= Steve Mills (juggler) =

American juggler and unicyclist (1957–2023)

Steve Mills (September 16, 1957 – June 3, 2023) was an American juggler and unicyclist from Morristown, New Jersey. He was the inventor of the "Mills' Mess" juggling pattern. Mills was taught to juggle by Ron Graham, a juggler and mathematician.

==The Dazzling Mills Family==
In 1978, Mills married Carol Sue Haines. They began performing a juggling and unicycle act, later accompanied by their children Michelle and Anthony.

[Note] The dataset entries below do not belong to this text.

Lemma Run_builds f : wp (Run f) (λ tr _, Forall (builds_secured f tr) tr).
Proof.
  unfold Run, newCertWatcher.
  intros [cfg|]; [|by repeat constructor].
  destruct (String.eqb_spec (certDir f) "") as [Hc|Hc]; [|intros [w|e]; [|by repeat constructor]].
  all: intros r; assert (Hm : ∀ w tr, (certDir f = "" → w = None) →
    (certDir f ≠ "" → ∃ x cert key, w = Some x ∧ Ev (OpNewCertWatcher cert key) (Ok x) ∈ tr) →
    builds_secured f tr (Ev (OpNewManager {| cfg_QPS := QPS f; cfg_Burst := Burst f;
       cfg_Rest := cfg_Rest cfg |} (manager_options f w)) r))
    by (intros; split_and!; [by apply secured_options..|done|done]).
  - destruct r as [e|]; [built Hm|].
    intros [e|]; [built Hm|].
    apply wp_exec. intros tr o He.
    built Hm. exact (proj1 (wp_exec _ _) (start_manager_builds f _ None) tr o He).
  - assert (Hin : ∀ tr : list Event, certDir f ≠ "" → ∃ x cert key, Some w = Some x ∧
      Ev (OpNewCertWatcher cert key) (Ok x) ∈ (Ev OpGetConfig (Some cfg) : Event) ::
        Ev (OpNewCertWatcher [certDir f; TLSCertKey] [certDir f; TLSPrivateKeyKey]) (Ok w : SetupAns (OpNewCertWatcher _ _)) :: tr)
      by (intros tr _; eexists w, _, _; split; [done|]; in_trace).
    destruct r as [e|]; [built Hm|].
    intros [e|]; [built Hm|].
    apply wp_exec. intros tr o He.
    built Hm. exact (proj1 (wp_exec _ _) (start_manager_builds f _ (Some w)) tr o He).
Qed.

Together the group became known as The Dazzling Mills Family.

They had performed at venues such as Harlem Globetrotters basketball games, the Arnold Fitness Expo, fairs, and schools.
Television appearances included PM Magazine, The Statler Brothers Show, The Penn and Teller Show, Daily Planet, Most Daring, Smoking Gun Presents, and The Shotgun Red Variety Show.

Carol stopped performing in 2004 because of a nerve disorder. Kris Groth, who married Michelle in 2009, joined the group in 2008. In 2011, a baby girl, Chloe, was born to Kris and Michelle. In 2014, the group's web site stopped advertising for the group and was moved to advertising Steve as a solo act. The web site subsequently went dark in late 2017.

==Awards==
Mills was a winner of the International Jugglers' Association Championships in 1975, 1976 and 1978.